Brandon took her arm as if they’d been friends forever and guided her toward the door. The grin he gave her was equal parts sexy, mischief and sunshine.
The latter felt as if it was just bursting through her, giving light to all the dark corners she possessed.
Her stomach bunched up again just as Brandon made a prophesy based on his last assessment of her ability to bend a lie to sound like the truth, something he did on the pages of his books time and again.
“Know what, Isabelle Sinclair? I’ve got a feeling that we’re going to get along just great.”
With all her heart, Isabelle fervently hoped so.
Instead of following her in his own car, the way she had assumed that he would, Brandon walked with her to her car and gave every indication that he was planning on accompanying her to her apartment in her vehicle.
Isabelle took an immense amount of pride in her little car because—apart from it being economical and reliable, as well as, in her opinion, “cute”—it was also the very first new car she’d ever owned. Every other one she’d driven had been secondhand, time bombs, for the most part, waiting to go off.

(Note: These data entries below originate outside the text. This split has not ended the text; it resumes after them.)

Definition FINISHED_HANDSHAKE_TYPE : byte := x14.
Definition MAX_FLIGHT_PLAINTEXT : Z := 16 * 1024.
Definition MLKEM768_ENCAPSULATION_KEY_LEN : Z := 1184.
Definition UNPADDED_RECORD_WIRE_OVERHEAD : Z := HEADER_LEN + 1 + TAG_LEN.
Definition OUTER_CHANGE_CIPHER_SPEC : byte := x14.

Inductive RealityHandshakeError :=
| HsRandom | HsMissingClientKeyShare | HsNonContributoryKey | HsMlKem | HsAlpnNotOffered | HsServerHello | HsKeySchedule | HsMessage
| HsRecord | HsBufferAllocation | HsClientFinished.

(** [wire_lens] is an array of four: one field per position. *)
Inductive CoverHandshakeRecordShape :=
| Coalesced (wire_len : Z)
| PositionalRecords (ee_len certificate_len verify_len finished_len : Z) (nst_wire_len : option Z).

Record CoverHandshakePlan := { emit_ccs : bool; shape : CoverHandshakeRecordShape }.

(** The [From] conversions. *)
Definition from_server_hello {A} (r : result ServerHelloError A) : result RealityHandshakeError A := map_err (fun _ => HsServerHello) r.
Definition from_key_schedule {A} (r : result Tls13KeyScheduleError A) : result RealityHandshakeError A := map_err (fun _ => HsKeySchedule) r.
Definition from_message {A} (r : result HandshakeMessageError A) : result RealityHandshakeError A := map_err (fun _ => HsMessage) r.
Definition from_record {A} (r : result Tls13RecordError A) : result RealityHandshakeError A := map_err (fun _ => HsRecord) r.

Notation F := (M (list byte) RealityHandshakeError).

(** [generate().map_err(|_| RealityHandshakeError::Random)]. *)
Definition or_random {A} (p : G A) : F A := fun e => map_err (fun _ => HsRandom) (p e).

Inductive ServerShare := ShareP256 (b : list byte) | ShareX25519 (b : list byte) | ShareHybrid (b : list byte).
Definition share_as_slice (s : ServerShare) : list byte := match s with ShareP256 b | ShareX25519 b | ShareHybrid b => b end.

Record KeyAgreement := { ka_server_share : ServerShare; ka_shared : list byte; ka_shared_len : Z }.

(** [shared.get(..shared_len).unwrap_or_default()]. *)
Definition ka_shared_secret (a : KeyAgreement) : list byte := default [] (get_range (ka_shared a) 0 (ka_shared_len a)).

Definition zeroed_shared : list byte := replicate 64 x00.

(** [<[u8; 32]>::try_from(slice)]. *)
Definition array32 (b : list byte) : option (list byte) := if len b =? 32 then Some b else None.

(** [shared[i..].copy_from_slice(secret)] into the 64-byte array. *)
Definition store_shared (i : Z) (secret shared : list byte) : F (list byte) := lift ('(_, shared) ← store i secret shared; Ok shared).

Section ServerFlight.
Context {C : CryptoOps} {K : KemOps} {T : Tls13Ops} {S : SignOps} (secret_of : list byte -> Crypto.Secret) (alloc : Z -> bool).

Definition x25519_generate : F Crypto.Secret := b ← or_random (entropy 32); mret (secret_of b).

Definition agree_key_share (client : ClientHello) (group : Z) : F KeyAgreement :=
  share ← lift (ok_or HsMissingClientKeyShare (snd <$> list_find (fun s => s.1 = group) (key_shares client)));
  if group =? P256_GROUP then
    ephemeral ← or_random p256_generate;
    let server_public := p256_public ephemeral in
    secret ← lift (ok_or HsNonContributoryKey (p256_agree ephemeral share.2));
    shared ← store_shared 0 secret zeroed_shared;
    mret {| ka_server_share := ShareP256 server_public; ka_shared := shared; ka_shared_len := 32 |}
  else
    ephemeral ← x25519_generate;
    let server_public := x25519_public ephemeral in
    if group =? X25519_GROUP then
      client_public ← lift (ok_or HsMissingClientKeyShare (array32 share.2));
      secret ← lift (ok_or HsNonContributoryKey (x25519_agree ephemeral client_public));
      shared ← store_shared 0 secret zeroed_shared;
      mret {| ka_server_share := ShareX25519 server_public; ka_shared := shared; ka_shared_len := 32 |}
    else if group =? X25519_MLKEM768_GROUP then
      encapsulation_key ← lift (ok_or HsMissingClientKeyShare (get_range share.2 0 MLKEM768_ENCAPSULATION_KEY_LEN));
      tail ← lift (ok_or HsMissingClientKeyShare (get_range share.2 MLKEM768_ENCAPSULATION_KEY_LEN (len share.2)));
      client_public ← lift (ok_or HsMissingClientKeyShare (array32 tail));
      return! HsMlKem when negb (mlkem_import encapsulation_key);
      randomness ← or_random (entropy 32);
      let '(ciphertext, mlkem_shared) := mlkem_encapsulate encapsulation_key randomness in
      x25519_shared ← lift (ok_or HsNonContributoryKey (x25519_agree ephemeral client_public));
      return! HsBufferAllocation when negb (alloc (MLKEM768_CIPHERTEXT_LEN + 32));
      let server_share := ciphertext ++ server_public in
      shared ← store_shared 0 mlkem_shared zeroed_shared;
      shared ← store_shared 32 x25519_shared shared;
      mret {| ka_server_share := ShareHybrid server_share; ka_shared := shared; ka_shared_len := 64 |}
    else throw HsMissingClientKeyShare.

(** ** Record lengths *)

Definition unpadded_record_wire_len (plaintext_len : Z) : result RealityHandshakeError Z :=
  ok_or HsBufferAllocation (checked_add USIZE_MAX plaintext_len UNPADDED_RECORD_WIRE_OVERHEAD).

Definition shaped_record_padding (plaintext_len target_wire_len : Z) : result RealityHandshakeError Z :=
  natural_wire_len ← unpadded_record_wire_len plaintext_len;
  ok_or HsRecord (checked_sub target_wire_len natural_wire_len).

Definition alpn_extension_fits_slot (protocol : list byte) (ee_slot_wire_len : Z) : bool :=
  match encrypted_extensions alloc (Some protocol) with
  | Ok message =>
    match unpadded_record_wire_len (len message) with
    | Ok wire_len => wire_len <=? ee_slot_wire_len
    | _ => false
    end
  | _ => false
  end.

Definition cover_compatible_alpn (client : ClientHello) (preferred : option (list byte)) (plan : CoverHandshakePlan) : option (list byte) :=
  match shape plan with
  | PositionalRecords ee_slot _ _ _ _ =>
    match preferred with
    | Some protocol =>
      if alpn_extension_fits_slot protocol ee_slot then Some protocol
      else snd <$> list_find (fun p => alpn_extension_fits_slot p ee_slot = true) (alpn_protocols client)
    | None => snd <$> list_find (fun p => alpn_extension_fits_slot p ee_slot = true) (alpn_protocols client)
    end
  | Coalesced _ => preferred
  end.

(** One record: the wire bytes and the layer. *)
Definition seal_shaped_handshake_record (records : Tls13RecordLayer) (plaintext : list byte) (target_wire_len : Z) (wire : list byte)
    : result RealityHandshakeError (list byte * Tls13RecordLayer) :=
  padding_len ← shaped_record_padding (len plaintext) target_wire_len;
  '(scratch, records) ← from_record (seal_into alloc records CtHandshake plaintext padding_len);
  guard! negb (len scratch =? target_wire_len) else HsRecord;
  Ok (wire ++ scratch, records).

(** [for (message, wire_len) in handshake_messages.iter().zip(wire_lens)], the
    loop that adds up the lengths. *)
Fixpoint sum_lengths (slots : list (list byte * Z)) (total largest : Z) : result RealityHandshakeError (Z * Z) :=
  match slots with
  | [] => Ok (total, largest)
  | (message, wire_len) :: slots =>
    _ ← shaped_record_padding (len message) wire_len;
    total ← ok_or HsBufferAllocation (checked_add USIZE_MAX total wire_len);
    sum_lengths slots total (Z.max largest wire_len)
  end.

(** The same loop when it seals. *)
Fixpoint seal_slots (records : Tls13RecordLayer) (slots : list (list byte * Z)) (wire : list byte)
    : result RealityHandshakeError (list byte * Tls13RecordLayer) :=
  match slots with
  | [] => Ok (wire, records)
  | (message, wire_len) :: slots =>
    '(wire, records) ← seal_shaped_handshake_record records message wire_len wire;
    seal_slots records slots wire
  end.

(** ** The messages and the secrets of one flight *)

Record FlightMessages := {
  fm_encrypted_extensions : list byte; fm_certificate : list byte; fm_certificate_verify : list byte; fm_finished : list byte;
  fm_server_handshake : Tls13RecordLayer; fm_client_handshake : Tls13RecordLayer;
  fm_expected_client_finished : FinishedVerifyData; fm_client_secret : TrafficSecret; fm_server_application : Tls13RecordLayer;
}.

Definition flight_messages (suite : CipherSuite) (shared_secret client_hello server_hello auth_key : list byte)
    (identity : CertificateIdentity) (selected_alpn : option (list byte)) : result RealityHandshakeError FlightMessages :=
  let hasher := update (update (new_hasher (suite_hash suite)) client_hello) server_hello in
  schedule ← from_key_schedule (new_schedule suite shared_secret (snapshot hasher));
  server_keys ← from_key_schedule (derive_traffic_keys (ks_suite schedule) (ks_server_handshake schedule));
  client_keys ← from_key_schedule (derive_traffic_keys (ks_suite schedule) (ks_client_handshake schedule));
  server_handshake ← from_record (new_layer suite server_keys);
  client_handshake ← from_record (new_layer suite client_keys);
  ee ← from_message (encrypted_extensions alloc selected_alpn);
  let hasher := update hasher ee in
  certificate_der ← from_message (forge_certificate identity auth_key);
  certificate ← from_message (certificate_message alloc certificate_der);
  let hasher := update hasher certificate in
  verify ← from_message (certificate_verify alloc identity (hb_as_bytes (snapshot hasher)));
  let hasher := update hasher verify in
  finished_data ← from_key_schedule (finished_verify_data schedule (ks_server_handshake schedule) (snapshot hasher));
  finished ← from_message (finished_message alloc (hb_as_bytes finished_data));
  let hasher := update hasher finished in
  expected ← from_key_schedule (finished_verify_data schedule (ks_client_handshake schedule) (snapshot hasher));
  application ← from_key_schedule (application_traffic_secrets schedule (snapshot hasher));
  server_application ← from_record (from_traffic_secret suite (ap_server application));
  Ok {| fm_encrypted_extensions := ee; fm_certificate := certificate; fm_certificate_verify := verify; fm_finished := finished;
        fm_server_handshake := server_handshake; fm_client_handshake := client_handshake; fm_expected_client_finished := expected;
        fm_client_secret := ap_client application; fm_server_application := server_application |}.

Definition message_list (f : FlightMessages) : list (list byte) :=
  [fm_encrypted_extensions f; fm_certificate f; fm_certificate_verify f; fm_finished f].

(** [(encrypted_wire_len, largest_record_len)]. *)
Definition record_lengths (s : option CoverHandshakeRecordShape) (messages : list (list byte)) (flight_plaintext : list byte)
    : result RealityHandshakeError (Z * Z) :=
  match s with
  | None => n ← unpadded_record_wire_len (len flight_plaintext); Ok (n, n)
  | Some (Coalesced wire_len) => _ ← shaped_record_padding (len flight_plaintext) wire_len; Ok (wire_len, wire_len)
  | Some (PositionalRecords a b c d nst) =>
    '(total, largest) ← sum_lengths (zip messages [a; b; c; d]) 0 0;
    match nst with
    | None => Ok (total, largest)
    | Some n =>
      _ ← shaped_record_padding 0 n;
      total ← ok_or HsBufferAllocation (checked_add USIZE_MAX total n);
      Ok (total, Z.max largest n)
    end
  end.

Those details not withstanding, she didn’t see why Brandon would choose to ride shotgun in her car. Since he was somewhere between six-two and six-four, and the vehicle had obviously been manufactured with passengers no taller than five-nine in mind, seating promised to be severely cramped for the author. Even when he pushed the passenger seat back as far as he could before attempting to get in.
“Are you sure you want to do this?” she asked him uncertainly.
“I’m game,” he told her as he began to fold himself up and angle his way into the limited space. It took a bit of doing, but he finally managed to get his entire torso inside the vehicle. As he contorted his arm to get the seat belt’s metal tongue into the slot, he cracked, “By the way, when’s the rest of the car coming?” This was not a good idea, Isabelle thought. “I’m sorry. When I bought it, I wasn’t expecting having someone your height getting into it. I hope you’re not too uncomfortable.” Even as she said it, she knew he was. He made her think of an early Christian martyr, doing penance.
Brandon began to wave away her concern and discovered that he really couldn’t—at least, not literally. There wasn’t enough space available for him to execute the movement.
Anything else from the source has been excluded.